Scope of Information

Regulatory Information at your Fingertips

Tarius end users are primarily healthcare industry professionals who are responsible for the regulatory dialogue between their company and the national authorities, for example U.S. Food and Drug Administration (FDA) or Japan’s Pharmaceuticals and Medical Devices Agency (PMDA).
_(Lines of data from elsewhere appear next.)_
Lemma handleKeyDown_spec_witness :
  wellFormed (blankWorld 2) /\ 99 < 100 /\
  (exists w', handleKeyDown "Enter" 0 99 (blankWorld 2) = Ok tt w' /\
     focus w' = Some (1, 0) /\ pages w' = pages (blankWorld 2)) /\
  (exists w', handleKeyDown "Enter" 1 99 (blankWorld 2) = Ok tt w' /\
     w' = blankWorld 2).
Proof.
  split; [by_eval|]. split; [lia|]. split.
  - destruct (handleKeyDown_spec (blankWorld 2) 0 99 (worldOf_wellFormed _))
      as (_ & _ & _ & w' & Hrun & Hpages & _ & Hfocus & _); [lia|].
    exists w'. split; [exact Hrun|]. split; [|exact Hpages].
    apply Hfocus. vm_compute. eauto.
  - destruct (handleKeyDown_spec (blankWorld 2) 1 99 (worldOf_wellFormed _))
      as (_ & _ & _ & w' & Hrun & _ & _ & _ & Hnone); [lia|].
    exists w'. split; [exact Hrun|]. apply Hnone. vm_compute. lia.
Defined.

Lemma initializePages_unbounded_witness :
  parseOnly sixPages EmptyString = None /\
  parseOnly sixPages (pagesText sixPages) = Some (JArr (JArr <$> (textPage <$> sixPages))) /\
  5 < length (textPage <$> sixPages) /\
  Forall (fun p => length p = 100) (textPage <$> sixPages) /\
  exists w, mount (parseOnly sixPages) (Some (pagesText sixPages)) emptyWorld = Ok tt w /\
    document w = replicate 6 blankPage /\ length (document w) = 6.
Proof.
  assert (parseOnly sixPages (pagesText sixPages)
          = Some (JArr (JArr <$> (textPage <$> sixPages)))) as Hparse
    by (vm_compute; reflexivity).
  assert (5 < length (textPage <$> sixPages)) as Hlen by (vm_compute; lia).
  assert (Forall (fun p => length p = 100) (textPage <$> sixPages)) as Hall
    by (apply (bool_decide_unpack _); vm_compute; exact I).
  split; [reflexivity|]. split; [exact Hparse|]. split; [exact Hlen|]. split; [exact Hall|].
  destruct (initializePages_unbounded (parseOnly sixPages) (pagesText sixPages)
              (textPage <$> sixPages) eq_refl Hparse Hlen Hall)
    as (w & Hrun & Hdoc & _).
  exists w. split; [exact Hrun|]. split; [exact Hdoc|]. rewrite Hdoc. reflexivity.
Defined.

(** ** The states the component reaches *)

Lemma mount_invariant (JSON_parse : string -> option JsVal) (saved : option string) :
  exists w, mount JSON_parse saved emptyWorld = Ok tt w /\ invariant w.
Proof.
  destruct (parseSaved JSON_parse saved) as [v|] eqn:Hparse;
    [destruct (acceptSaved v) eqn:Hacc|].
  - apply acceptSaved_spec in Hacc as (d & -> & Hne & Hall).
    eexists. split; [by apply mount_accepted|].
    pose proof (deref_seq [] d) as Hd. simpl in Hd.
    unfold invariant, wellFormed, document. simpl. rewrite Hd.
    split; [apply (seq_NoDup_bounded 0)|done].
  - destruct (mount_rejected JSON_parse saved emptyWorld) as (w & Hrun & Hst & Hps);
      [intros; congruence|].
    exists w. split; [done|]. unfold invariant, wellFormed, document.
    rewrite Hst, Hps. simpl.
    split; [split; [repeat constructor|apply NoDup_singleton]|].
    split; [done|]. by repeat constructor.
  - destruct (mount_rejected JSON_parse saved emptyWorld) as (w & Hrun & Hst & Hps);
      [intros; congruence|].
    exists w. split; [done|]. unfold invariant, wellFormed, document.
    rewrite Hst, Hps. simpl.
    split; [split; [repeat constructor|apply NoDup_singleton]|].
    split; [done|]. by repeat constructor.
Qed.

Lemma handleKeyDown_run (w : World) (key : string) (p c : nat) :
  wellFormed w ->
  exists w', handleKeyDown key p c w = Ok tt w' /\
    pages w' = pages w /\ store w' = store w.
Proof.
  intros [Hb _]. unfold handleKeyDown, querySelector_cell.
  destruct (String.eqb key "Enter"); [|by eexists]. run.
  destruct (pages w !! nextPageIndex p c) as [ref|] eqn:Hp; [|by eexists].
  pose proof (Forall_lookup_1 _ _ _ _ Hb Hp) as Hlt. simpl in Hlt.
  destruct (lookup_lt_is_Some_2 _ _ Hlt) as [arr Harr]. rewrite Harr.
  destruct (decide (nextIndex c < length arr)); by eexists.
Qed.

(** An enabled event ends normally and keeps the invariant. *)
Lemma handle_invariant (w : World) (e : Event) :
  invariant w -> enabled w e ->
  exists w', handle e w = Ok tt w' /\ invariant w'.
Proof.
  intros (Hwf & Hne & Hcells) Hen. destruct e as [p c v|key p c| |[|] i|c]; simpl in *.
  - destruct Hen as [old Hold]. unfold cell in Hold.
    destruct (document w !! p) as [page|] eqn:Hpage; [|done].
    simpl in Hold. pose proof (lookup_lt_Some _ _ _ Hold) as Hc.
    destruct (handleChange_document w p c page v Hwf Hpage) as (w' & Hrun & Hwf' & Hdoc).
    exists w'. split; [done|]. split; [done|]. rewrite Hdoc. split.
    + intros Hnil. apply (f_equal length) in Hnil.
      rewrite length_insert in Hnil. by destruct (document w).
    + apply Forall_insert; [done|]. rewrite array_put_length by done.
      by eapply (Forall_lookup_1 _ _ _ _ Hcells).
  - destruct (handleKeyDown_run w key p c Hwf) as (w' & Hrun & Hps & Hst).
    exists w'. split; [done|]. unfold invariant, wellFormed, document in *.
    by rewrite Hps, Hst.
  - destruct (addPage_run w Hwf) as (w' & Hrun & Hwf' & Hdoc).
    exists w'. split; [done|]. split; [done|]. rewrite Hdoc.
    case_decide; [done|]. split; [by destruct (document w)|].
    apply Forall_app. split; [done|]. by repeat constructor.
  - destruct (removePage_run w i Hwf) as (w' & Hrun & Hwf' & Hdoc).
    exists w'. split; [done|]. split; [done|]. rewrite Hdoc.
    case_decide as Hlen.
    + split; [by destruct (splice1 i (document w))|]. by apply splice1_Forall.
    + split; [done|]. by repeat constructor.
  - exists w. by rewrite removePage_declined.
  - destruct (resetAll_run w c Hwf) as (w' & Hrun & Hwf' & Hdoc).
    exists w'. split; [done|]. split; [done|]. rewrite Hdoc.
    destruct c; [|done]. split; [done|]. by repeat constructor.
Qed.

(** Every world the component reaches satisfies the invariant; so the
    pages of the state are always distinct arrays of 100 cells. *)
Lemma reachable_invariant (JSON_parse : string -> option JsVal) (w : World) :
  reachable JSON_parse w -> invariant w.
Proof.
  induction 1 as [saved w Hrun|w w' e _ IH Hen Hrun].
  - destruct (mount_invariant JSON_parse saved) as (w0 & Hrun0 & Hinv).
    rewrite Hrun in Hrun0. by injection Hrun0 as <-.
  - destruct (handle_invariant w e IH Hen) as (w0 & Hrun0 & Hinv).
    rewrite Hrun in Hrun0. by injection Hrun0 as <-.
Qed.

(** * Further properties of the component *)

(** ** Safety of the transition system *)

(** X1. In every world the component reaches, from whatever saved value
    it was mounted on, the pages are distinct arrays of 100 cells and
    there is at least one; and an event raised by an element of the page
    never makes its handler throw, and leads to such a world again. *)
Theorem reachable_safe (JSON_parse : string -> option JsVal) (w : World) (e : Event) :
  reachable JSON_parse w -> enabled w e ->
  invariant w /\
  exists w', handle e w = Ok tt w' /\ reachable JSON_parse w' /\ invariant w'.
Proof.
  intros Hreach Hen. pose proof (reachable_invariant _ _ Hreach) as Hinv.
  split; [done|].
  destruct (handle_invariant w e Hinv Hen) as (w' & Hrun & Hinv').
  exists w'. split; [done|]. split; [|done]. by eapply reach_step.
Qed.

Lemma reachable_safe_witness :
  reachable (parseOnly []) (blankWorld 1) /\ enabled (blankWorld 1) (Change 0 99 "A") /\
  exists w', handleChange 0 99 "A" (blankWorld 1) = Ok tt w' /\
    length (document w') = 1.
Proof.
  assert (reachable (parseOnly []) (blankWorld 1)) as Hreach.
  { apply (reach_mount _ None). vm_compute. reflexivity. }
  assert (enabled (blankWorld 1) (Change 0 99 "A")) as Hen by (vm_compute; eauto).
  split; [exact Hreach|]. split; [exact Hen|].
  destruct (reachable_safe _ _ _ Hreach Hen) as (_ & w' & Hrun & _ & Hinv).
  exists w'. split; [exact Hrun|].
  simpl in Hrun. vm_compute in Hrun. injection Hrun as <-. reflexivity.
Defined.

(** ** More on handleChange *)

Lemma array_put_overwrite (arr : list JsVal) (i : nat) (v1 v2 : JsVal) :
  array_put (array_put arr i v1) i v2 = array_put arr i v2.
Proof.
  rewrite (array_put_in_range (array_put arr i v1)) by apply array_put_bound.
  unfold array_put. case_decide as Hi.
  - apply list_insert_insert_eq.
  - rewrite insert_app_r_alt by lia.
    rewrite insert_app_r_alt by (rewrite length_replicate; lia).
    rewrite length_replicate.
    by replace (i - length arr - (i - length arr)) with 0 by lia.
Qed.

Lemma array_put_commute (arr : list JsVal) (i j : nat) (v1 v2 : JsVal) :
  i < length arr -> j < length arr -> i <> j ->
  array_put (array_put arr i v1) j v2 = array_put (array_put arr j v2) i v1.
Proof.
  intros Hi Hj Hne.
  rewrite (array_put_in_range arr i), (array_put_in_range arr j) by done.
  rewrite !array_put_in_range by (by rewrite length_insert).
  by apply list_insert_insert_ne.
Qed.

(** What a cell lookup says about the references and the store. *)
Lemma cell_is_Some (w : World) (p c : nat) :
  wellFormed w -> is_Some (cell w p c) ->
  exists ref arr, pages w !! p = Some ref /\ store w !! ref = Some arr /\
    document w !! p = Some arr /\ c < length arr.
Proof.
  intros [Hb _] [old Hold]. unfold cell in Hold.
  destruct (document w !! p) as [page|] eqn:Hpage; [|done].
  simpl in Hold. pose proof (lookup_lt_Some _ _ _ Hold) as Hc.
  unfold document, deref in Hpage. rewrite list_lookup_fmap in Hpage.
  destruct (pages w !! p) as [ref|] eqn:Hp; [|done].
  simpl in Hpage. injection Hpage as Hpage.
  pose proof (Forall_lookup_1 _ _ _ _ Hb Hp) as Hlt. simpl in Hlt.
  destruct (lookup_lt_is_Some_2 _ _ Hlt) as [arr Harr].
  rewrite Harr in Hpage. simpl in Hpage. subst page.
  by exists ref, arr.
Qed.

(** X2. [handleChange] edits in place: the new state holds the very
    references of the old one and no array is created, so the Document
    read through the old state shows the new value too. *)
Theorem handleChange_in_place (w : World) (pageIndex cellIndex : nat) (value : string) :
  wellFormed w -> is_Some (cell w pageIndex cellIndex) ->
  exists w', handleChange pageIndex cellIndex value w = Ok tt w' /\
    pages w' = pages w /\ length (store w') = length (store w) /\
    (deref (store w') (pages w) !! pageIndex ≫= (.!! cellIndex)) = Some (JStr value).
Proof.
  intros Hwf Hcell.
  destruct (cell_is_Some w _ _ Hwf Hcell) as (ref & arr & Hp & Href & _ & Hc).
  eexists. split; [by eapply handleChange_run|]. simpl.
  split; [done|]. split; [apply length_insert|].
  rewrite (deref_lookup _ _ _ _ Hp). simpl.
  rewrite list_lookup_insert_eq by (by eapply lookup_lt_Some). simpl.
  apply array_put_lookup.
Qed.

Lemma handleChange_in_place_witness :
  wellFormed (blankWorld 2) /\ is_Some (cell (blankWorld 2) 1 0) /\
  exists w', handleChange 1 0 "A" (blankWorld 2) = Ok tt w' /\
    pages w' = [0; 1] /\ length (store w') = 2.
Proof.
  assert (is_Some (cell (blankWorld 2) 1 0)) as Hin by (vm_compute; eauto).
  split; [by_eval|]. split; [exact Hin|].
  destruct (handleChange_in_place (blankWorld 2) 1 0 "A" (worldOf_wellFormed _) Hin)
    as (w' & Hrun & Hps & Hlen & _).
  exists w'. split; [exact Hrun|]. split; [exact Hps | exact Hlen].
Defined.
Regulatory Activities Covered

Tarius supports you as a regulatory professional by providing in one place all relevant information from the national authorities if your company wants to develop, register, manufacture and market your product(s), including information concerning:

  • Clinical Trials (Good Clinical Practice, GLP/GCP),
  • Access to unapproved Therapeutic Products (Compassionate Use, Expanded Access and Treatment Programs),
  • Application Procedures,
  • Fees,
  • Pricing and Reimbursement,
  • Good Manufacturing Practices (GMP),
  • Labeling and Packaging,
  • Good Distribution Practices (GDP),
  • Safety/Adverse Event Reporting/Risk Management (Pharmacovigilance/Vigilance),
  • Import/Export of healthcare products,
  • Advertising to consumers/healthcare professionals.
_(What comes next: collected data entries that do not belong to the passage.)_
(** * ZeroSearch: a shallow embedding of the research pipeline

    The repository holds three copies of one class, [ZeroSearch]: the Brave
    back end (ZeroSearch.py) and two textually identical Serper back ends.
    Each copy has the methods [get_querries], [search], [report] and
    [_get_ai_summary], and keeps its state in three files (querries.json,
    results.json, report.json).

    The embedding follows the Python text method by method.  A Python [str]
    is a list of Unicode code points; the network (language model, search
    provider, page fetcher with its HTML parser) is an environment that
    answers each request as a function of everything that happened before;
    the three files are a record; every externally visible effect is logged
    on a trace. *)

From Stdlib Require Import List NArith Arith Lia Bool.
From Stdlib Require String Ascii.
Import ListNotations.
Import String.StringSyntax.
Delimit Scope string_scope with string.
Bind Scope string_scope with String.string.
Open Scope list_scope.

(* ------------------------------------------------------------------ *)
(** ** Python strings *)

Module Py.

(** A [str] is a sequence of code points. *)
Definition char := N.
Definition str := list char.

(** String literals of the source, written as Rocq strings. *)
Definition lit (s : String.string) : str :=
  map Ascii.N_of_ascii (String.list_ascii_of_string s).

Definition NL : char := 10%N.

(** [str.isspace] on one character: the code points that CPython's
    [_PyUnicode_IsWhitespace] accepts. *)
Definition isspace (c : char) : bool :=
  ((9 <=? c) && (c <=? 13) || (28 <=? c) && (c <=? 32)
   || (c =? 133) || (c =? 160) || (c =? 5760)
   || (8192 <=? c) && (c <=? 8202)
   || (c =? 8232) || (c =? 8233) || (c =? 8239) || (c =? 8287)
   || (c =? 12288))%N.

(** [s.lstrip()], [s.rstrip()], [s.strip()]. *)
Fixpoint lstrip (s : str) : str :=
  match s with
  | [] => []
  | c :: s' => if isspace c then lstrip s' else s
  end.

Definition rstrip (s : str) : str := rev (lstrip (rev s)).

Definition strip (s : str) : str := rstrip (lstrip s).

(** Truth value of a string: [if s] holds for the non-empty ones. *)
Definition truthy (s : str) : bool :=
  match s with [] => false | _ :: _ => true end.

(** [s.split(sep)] for a one-character separator: never an empty list,
    an empty piece between two adjacent separators. *)
Fixpoint split_on (sep : char) (s : str) : list str :=
  match s with
  | [] => [[]]
  | c :: s' =>
      if (c =? sep)%N then [] :: split_on sep s'
      else match split_on sep s' with
           | [] => [[c]]
           | piece :: rest => (c :: piece) :: rest
           end
  end.

(** [s.split()] without argument: the maximal runs of non-whitespace
    characters.  [cur] is the run being read, most recent character first. *)
Fixpoint split_ws_from (cur : str) (s : str) : list str :=
  match s with
  | [] => match cur with [] => [] | _ => [rev cur] end
  | c :: s' =>
      if isspace c
      then match cur with
           | [] => split_ws_from [] s'
           | _ => rev cur :: split_ws_from [] s'
           end
      else split_ws_from (c :: cur) s'
  end.

Definition split_ws (s : str) : list str := split_ws_from [] s.

(** [sep.join(parts)]. *)
Fixpoint join (sep : str) (parts : list str) : str :=
  match parts with
  | [] => []
  | [p] => p
  | p :: rest => p ++ sep ++ join sep rest
  end.

(** [s[i:j]] for [0 <= i <= j]; a slice running past the end is cut. *)
Definition slice (s : str) (i j : nat) : str := firstn (j - i) (skipn i s).

(** [s[:n]]. *)
Definition prefix (s : str) (n : nat) : str := firstn n s.

(** Number of elements of [range(start, stop, step)], [step > 0]. *)
Definition range_len (start stop step : nat) : nat :=
  (stop - start + (step - 1)) / step.

(** [range(start, stop, step)] for a positive step: position [k] holds
    [start + k * step], for as long as that is below [stop]. *)
Definition range (start stop step : nat) : list nat :=
  map (fun k => start + k * step) (seq 0 (range_len start stop step)).

End Py.

(* ------------------------------------------------------------------ *)
(** ** Data model *)

(** The back end a copy of the class talks to.  The two Serper copies of
    the class have the same text in every method modelled here. *)
Inductive provider := Brave | Serper.

(** One element of the list kept in results.json: the dictionary built at
    the end of the [try] block of [search].  [title] is [None] when
    [soup.title.string] is (json writes it as null). *)
Record ExtractionRecord := {
  url : Py.str;
  title : option Py.str;
  text : Py.str
}.

(** One entry of the provider's result list, a dictionary.  [hit_url] is
    the value under the key the copy reads (url for Brave, link for
    Serper), [None] when the key is missing.  [hit_title] is the value
    under the key title: [None] when the key is missing, [Some None] when
    the value is null, [Some (Some s)] when it is the string [s]. *)
Record SearchHit := {
  hit_url : option Py.str;
  hit_title : option (option Py.str)
}.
Healthcare Products Covered

The Tarius services cover a wide range of healthcare product categories such as:

  • Prescription Drugs (Rx),
  • Over-the-Counter Drugs/Non-Prescription Drugs (OTC),
  • Biotechnology and Biological Products,
  • Gene Technology,
  • Homeopathics Medicines,
  • Medical Devices,
  • In-Vitro Diagnostics (IVDs),
  • Combination Products/Drug Delivery Products,
  • Biosimilars and Generics,
  • Narcotic (Controlled) Drugs.

Tarius turns information into actionable intelligence by publishing data in value-added formats, such as Cross-Country Tables and Expert Summaries.